### Provided material ###

Lemma decay_release_rate_zero op ov s :
  decoded op -> envelope_in_range s -> below_sustain op s ->
  decrease_rate op s = 0 ->
  adsr_attenuation_ (decay_release op ov s) = adsr_attenuation_ s.
Proof.
  intros Hd Ha Hb H0. rewrite decay_release_result by assumption. cbv zeta.
  unfold Operator.decrease_attenuation. rewrite H0. simpl.
  unfold Operator.below_sustain in Hb. rewrite sustain_target in Hb by assumption.
  unfold envelope_in_range in Ha.
  destruct (ADSRPhase_eqb_spec (adsr_phase_ s) Decay) as [Hp|Hp]; simpl.
  - specialize (Hb Hp). destruct (_ <=? _) eqn:E; lia.
  - lia.
Qed.

(** Whatever the state before, a tick that ends in Decay ends below the
    sustain level of the configuration it ran with. *)
Lemma update_below_sustain op s key_on period octave offset ov :
  decoded op -> envelope_in_range s ->
  below_sustain op (update op s key_on period octave offset ov).
Proof.
  intros Hd Ha. unfold Operator.below_sustain.
  rewrite sustain_target by assumption.
  rewrite update_phase, update_attenuation.
  pose proof (decoded_sustain op Hd) as Hs.
  unfold Operator.envelope.
  destruct (adsr_phase_ (at_switch op s key_on period octave offset)) eqn:Hp.
  - rewrite attack_phase by exact Hp. rewrite attack_result.
    destruct (_ || _); [lia | discriminate].
  - rewrite decay_release_phase, decay_release_result by assumption.
    cbv zeta. rewrite Hp. simpl.
    destruct (_ <=? _) eqn:E; [destruct (holds_sustain _ _); discriminate | lia].
  - rewrite Hp. discriminate.
  - rewrite decay_release_phase by assumption. cbv zeta. rewrite Hp. simpl.
    discriminate.
Qed.
(** C9.  An argument that is zero or [NaN] (any falsy number) gives the
    same target, [numUsers], and the same result as no argument at all;
    a target of zero can only come from [numUsers] itself, never from
    the argument. *)
Theorem mesh_falsy_target (config : NetworkConfig) :
  (forall x : number, truthy x = false ->
     targetUsers config (Some x) = targetUsers config None
     /\ calculateFullMesh toString config (Some x)
        = calculateFullMesh toString config None)
  /\ targetUsers config None = ofZ (numUsers config)
  /\ calculateFullMesh toString config (Some (ofZ 0))
     = calculateFullMesh toString config None
  /\ calculateFullMesh toString config (Some NaN)
     = calculateFullMesh toString config None
  /\ (forall (requiredUserPorts : option number) (T : Q),
        targetUsers config requiredUserPorts = Fin T -> (T == 0)%Q ->
        numUsers config = 0).
Proof.
  assert (Hfalsy : forall x : number, truthy x = false ->
            targetUsers config (Some x) = targetUsers config None
            /\ calculateFullMesh toString config (Some x)
               = calculateFullMesh toString config None).
  { intros x Hx.
    assert (E : targetUsers config (Some x) = targetUsers config None)
      by (unfold targetUsers; cbn [or_else]; rewrite Hx; reflexivity).
    split; [exact E|]. unfold calculateFullMesh. rewrite E. reflexivity. }
  split; [exact Hfalsy|]. split; [reflexivity|].
  split; [apply Hfalsy; reflexivity|]. split; [apply Hfalsy; reflexivity|].
  intros arg T HT HT0. unfold targetUsers in HT.
  assert (Hnum : forall q : Q, ofZ (numUsers config) = Fin q -> (q == 0)%Q ->
                               numUsers config = 0).
  { intros q [= <-] E. unfold Qeq in E. simpl in E. lia. }
  destruct arg as [x|]; cbn [or_else] in HT; [|eauto].
  destruct (truthy x) eqn:Hx; [|eauto].
  subst x. cbn [truthy] in Hx. apply Qeq_bool_iff in HT0.
  rewrite HT0 in Hx. discriminate.
Qed.

End MeshProperties.

(** * The sizers on concrete configurations *)

(** Ratio 0.36 on 34 ports: the double quotient is just above 9, so
    the budget is 10 fabric ports, and 50 users need 3 switches. *)
Lemma mesh_minimal_witness :
  let config := sampleConfig 50 34 (literal (36 # 100)) in
  minFabricPorts config = Fin 10
  /\ meshMinimalFor config 10 50 (calculateFullMesh showNumber config None).
Proof.
  exact (mesh_minimal showNumber (sampleConfig 50 34 (literal (36 # 100))) None 50
           ltac:(vm_compute; reflexivity) ltac:(reflexivity)
           ltac:(vm_compute; reflexivity)).
Defined.
(** * Statistics calculators of [bioimageio.core.stat_calculators]

    A shallow embedding of the accumulator classes ([MeanCalculator],
    [MeanVarStdCalculator], the percentile calculators), of the planner
    [get_measure_calculators] and of the coordinator [StatsCalculator].

    Numbers are exact rationals ([Qc]); the floating-point width of an array
    is kept as a tag ([DType]) that follows numpy's promotion rules.  Python
    dictionaries and sets are stdpp's [gmap] and [gset]. *)

From Stdlib Require Import QArith Qcanon Qround Field.
From stdpp Require Import base gmap strings list fin_maps countable sorting.

Local Open Scope nat_scope.

(** ** Identifiers and measures *)

Abbreviation AxisId := string (only parsing).
Abbreviation TensorId := string (only parsing).
Abbreviation Axes := (option (list string)) (only parsing).

(** Modelled from the spec: the measure classes of [stat_measures.py], which
    [stat_calculators.py] imports but which is not among the sources.  Every
    class carries [tensor_id] and [axes]; the percentile classes also carry the
    rank [n].  Instances are hashable and compared field by field. *)
Inductive Measure :=
| SampleMean (tensor_id : TensorId) (axes : Axes)
| SampleStd (tensor_id : TensorId) (axes : Axes)
| SampleVar (tensor_id : TensorId) (axes : Axes)
| SamplePercentile (tensor_id : TensorId) (axes : Axes) (n : Qc)
| DatasetMean (tensor_id : TensorId) (axes : Axes)
| DatasetStd (tensor_id : TensorId) (axes : Axes)
| DatasetVar (tensor_id : TensorId) (axes : Axes)
| DatasetPercentile (tensor_id : TensorId) (axes : Axes) (n : Qc).

Definition m_tensor_id (m : Measure) : TensorId :=
  match m with
  | SampleMean t _ | SampleStd t _ | SampleVar t _ | SamplePercentile t _ _
  | DatasetMean t _ | DatasetStd t _ | DatasetVar t _
  | DatasetPercentile t _ _ => t
  end.

Definition m_axes (m : Measure) : Axes :=
  match m with
  | SampleMean _ a | SampleStd _ a | SampleVar _ a | SamplePercentile _ a _
  | DatasetMean _ a | DatasetStd _ a | DatasetVar _ a
  | DatasetPercentile _ a _ => a
  end.

(** [isinstance(m, DatasetMeasureBase)] *)
Definition is_dataset_measure (m : Measure) : bool :=
  match m with
  | DatasetMean _ _ | DatasetStd _ _ | DatasetVar _ _
  | DatasetPercentile _ _ _ => true
  | _ => false
  end.

Definition Measure_tag (m : Measure) : nat :=
  match m with
  | SampleMean _ _ => 0 | SampleStd _ _ => 1 | SampleVar _ _ => 2
  | SamplePercentile _ _ _ => 3
  | DatasetMean _ _ => 4 | DatasetStd _ _ => 5 | DatasetVar _ _ => 6
  | DatasetPercentile _ _ _ => 7
  end.

Definition Measure_rank (m : Measure) : option Qc :=
  match m with
  | SamplePercentile _ _ n | DatasetPercentile _ _ n => Some n
  | _ => None
  end.

Definition Measure_to_tuple (m : Measure)
  : nat * string * option (list string) * option Qc :=
  (Measure_tag m, m_tensor_id m, m_axes m, Measure_rank m).

Definition Measure_of_tuple
  (x : nat * string * option (list string) * option Qc) : option Measure :=
  let '(tag, t, a, r) := x in
  match tag, r with
  | 0, None => Some (SampleMean t a)
  | 1, None => Some (SampleStd t a)
  | 2, None => Some (SampleVar t a)
  | 3, Some n => Some (SamplePercentile t a n)
  | 4, None => Some (DatasetMean t a)
  | 5, None => Some (DatasetStd t a)
  | 6, None => Some (DatasetVar t a)
  | 7, Some n => Some (DatasetPercentile t a n)
  | _, _ => None
  end.

Lemma Measure_of_to_tuple m : Measure_of_tuple (Measure_to_tuple m) = Some m.
Proof. by destruct m. Qed.

#[global] Instance Measure_eq_dec : EqDecision Measure.
Proof.
  refine (fun x y =>
    cast_if (decide (Measure_to_tuple x = Measure_to_tuple y)));
    abstract (first
      [ intros; apply (inj Some);
        rewrite <- !Measure_of_to_tuple; congruence
      | congruence ]).
Defined.

#[global] Instance Measure_countable : Countable Measure :=
  inj_countable Measure_to_tuple Measure_of_tuple Measure_of_to_tuple.

(** ** Exceptions and warnings

    A call either returns or raises; [warnings.warn] appends to the log of the
    warnings issued so far, which every computation threads through.  The
    model does not follow an object after an exception has escaped from one of
    its methods. *)

Inductive Exception :=
| KeyError
| ValueError
| AssertionError
| IndexError
| TypeError.

Inductive result (A : Type) :=
| Ok (a : A)
| Raise (e : Exception).
Arguments Ok {A} a.
Arguments Raise {A} e.

Definition Py (A : Type) : Type := list string -> result A * list string.

Definition Py_ret {A} (a : A) : Py A := fun w => (Ok a, w).

Definition Py_bind {A B} (c : Py A) (k : A -> Py B) : Py B :=
  fun w =>
    match c w with
    | (Ok a, w') => k a w'
    | (Raise e, w') => (Raise e, w')
    end.

Definition raise {A} (e : Exception) : Py A := fun w => (Raise e, w).

Definition warn (msg : string) : Py unit := fun w => (Ok tt, w ++ [msg]).

Definition assert_ (b : bool) : Py unit :=
  if b then Py_ret tt else raise AssertionError.

#[global] Instance Py_mret : MRet Py := @Py_ret.
#[global] Instance Py_mbind : MBind Py := fun A B k c => Py_bind c k.

(** [for x in l: body], threading the loop state [s] *)
Fixpoint for_each {A S} (l : list A) (body : A -> S -> Py S) (s : S) : Py S :=
  match l with
  | [] => mret s
  | x :: l' => s' ← body x s; for_each l' body s'
  end.

(** ** Array element types

    numpy's dtypes as tags.  Values are exact rationals whatever the tag; the
    tag records at which width numpy would carry them. *)

Inductive DType :=
| bool_
| uint8 | uint16 | uint32 | uint64
| int8 | int16 | int32 | int64
| float16 | float32 | float64.

#[global] Instance DType_eq_dec : EqDecision DType.
Proof. solve_decision. Defined.

Definition is_float (dt : DType) : bool :=
  match dt with float16 | float32 | float64 => true | _ => false end.

(** the smallest float type that holds every value of [dt] *)
Definition to_float (dt : DType) : DType :=
  match dt with
  | bool_ | uint8 | int8 => float16
  | uint16 | int16 => float32
  | uint32 | int32 | uint64 | int64 => float64
  | float16 => float16
  | float32 => float32
  | float64 => float64
  end.

Definition float_max (a b : DType) : DType :=
  match a, b with
  | float64, _ | _, float64 => float64
  | float32, _ | _, float32 => float32
  | _, _ => float16
  end.

Definition int_bits (dt : DType) : nat :=
  match dt with
  | uint8 | int8 => 8
  | uint16 | int16 => 16
  | uint32 | int32 => 32
  | uint64 | int64 => 64
  | _ => 0
  end.

Definition is_signed (dt : DType) : bool :=
  match dt with int8 | int16 | int32 | int64 => true | _ => false end.

Definition signed_of_bits (b : nat) : DType :=
  if b <=? 8 then int8 else if b <=? 16 then int16
  else if b <=? 32 then int32 else if b <=? 64 then int64 else float64.

Definition unsigned_of_bits (b : nat) : DType :=
  if b <=? 8 then uint8 else if b <=? 16 then uint16
  else if b <=? 32 then uint32 else uint64.

(** [np.result_type] of two array dtypes *)
Definition result_type (a b : DType) : DType :=
  if is_float a || is_float b then float_max (to_float a) (to_float b)
  else match a, b with
       | bool_, _ => b
       | _, bool_ => a
       | _, _ =>
           if Bool.eqb (is_signed a) (is_signed b) then
             (if is_signed a then signed_of_bits else unsigned_of_bits)
               (Nat.max (int_bits a) (int_bits b))
           else
             let s := if is_signed a then int_bits a else int_bits b in
             let u := if is_signed a then int_bits b else int_bits a in
             if u <? s then signed_of_bits s else signed_of_bits (2 * u)
       end.

(** dtype of [mean] and true division results: inexact types are kept,
    integers and booleans become [float64] *)
Definition inexact_dtype (dt : DType) : DType :=
  if is_float dt then dt else float64.

(** ** Labelled arrays

    An [xarray.DataArray] without coordinates: dimension names, one size per
    dimension, a dtype and the elements in row-major order. *)

Record DataArray := mkDataArray {
  dims : list AxisId;
  shape : list nat;
  dtype : DType;
  values : list Qc
}.

(** [np.prod] of a tuple of sizes *)
Definition np_prod (sh : list nat) : nat := foldr Nat.mul 1 sh.

(** every index tuple of an array of shape [sh], in row-major order
    (the order of [itertools.product] over the ranges of the sizes) *)
Fixpoint ndindex (sh : list nat) : list (list nat) :=
  match sh with
  | [] => [[]]
  | n :: sh' => i ← seq 0 n; cons i <$> ndindex sh'
  end.

(** position of the element at [idx] in the row-major buffer *)
Fixpoint ravel (sh idx : list nat) : nat :=
  match sh, idx with
  | _ :: sh', i :: idx' => i * np_prod sh' + ravel sh' idx'
  | _, _ => 0
  end.

Definition item (t : DataArray) (idx : list nat) : Qc :=
  default 0%Qc (values t !! ravel (shape t) idx).

(** the array whose element at [idx] is [f idx] *)
Definition build (ds : list AxisId) (sh : list nat) (dt : DType)
    (f : list nat -> Qc) : DataArray :=
  mkDataArray ds sh dt (f <$> ndindex sh).

(** [tensor.size] *)
Definition size (t : DataArray) : nat := np_prod (shape t).

(** [tensor.astype(dt, copy=False)] *)
Definition astype (dt : DType) (t : DataArray) : DataArray :=
  mkDataArray (dims t) (shape t) dt (values t).

(** elementwise application of a unary function, result dtype [dt] *)
Definition map_values (f : Qc -> Qc) (dt : DType) (t : DataArray) : DataArray :=
  mkDataArray (dims t) (shape t) dt (f <$> values t).

Definition wf_array (t : DataArray) : Prop :=
  NoDup (dims t) /\ length (shape t) = length (dims t) /\
  length (values t) = np_prod (shape t).

(** *** Reductions over named dimensions *)

(** is dimension [d] reduced by [dim=axes]?  [None] reduces every dimension *)
Definition reduced (axes : Axes) (d : AxisId) : bool :=
  match axes with
  | None => true
  | Some l => bool_decide (d ∈ l)
  end.

Definition flags (axes : Axes) (t : DataArray) : list bool :=
  reduced axes <$> dims t.

(** the entries of [l] at the positions that are not reduced *)
Fixpoint kept {A} (fl : list bool) (l : list A) : list A :=
  match fl, l with
  | r :: fl', x :: l' => if r then kept fl' l' else x :: kept fl' l'
  | _, _ => []
  end.

(** the entries of [l] at the reduced positions *)
Fixpoint dropped {A} (fl : list bool) (l : list A) : list A :=
  match fl, l with
  | r :: fl', x :: l' => if r then x :: dropped fl' l' else dropped fl' l'
  | _, _ => []
  end.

###

● Assignment: Give back exactly the lines above, from the line containing "number) gives the" through the line containing "assert (Hfalsy : forall", with both end lines and nothing more.

● Response to this task:
(** C9.  An argument that is zero or [NaN] (any falsy number) gives the
    same target, [numUsers], and the same result as no argument at all;
    a target of zero can only come from [numUsers] itself, never from
    the argument. *)
Theorem mesh_falsy_target (config : NetworkConfig) :
  (forall x : number, truthy x = false ->
     targetUsers config (Some x) = targetUsers config None
     /\ calculateFullMesh toString config (Some x)
        = calculateFullMesh toString config None)
  /\ targetUsers config None = ofZ (numUsers config)
  /\ calculateFullMesh toString config (Some (ofZ 0))
     = calculateFullMesh toString config None
  /\ calculateFullMesh toString config (Some NaN)
     = calculateFullMesh toString config None
  /\ (forall (requiredUserPorts : option number) (T : Q),
        targetUsers config requiredUserPorts = Fin T -> (T == 0)%Q ->
        numUsers config = 0).
Proof.
  assert (Hfalsy : forall x : number, truthy x = false ->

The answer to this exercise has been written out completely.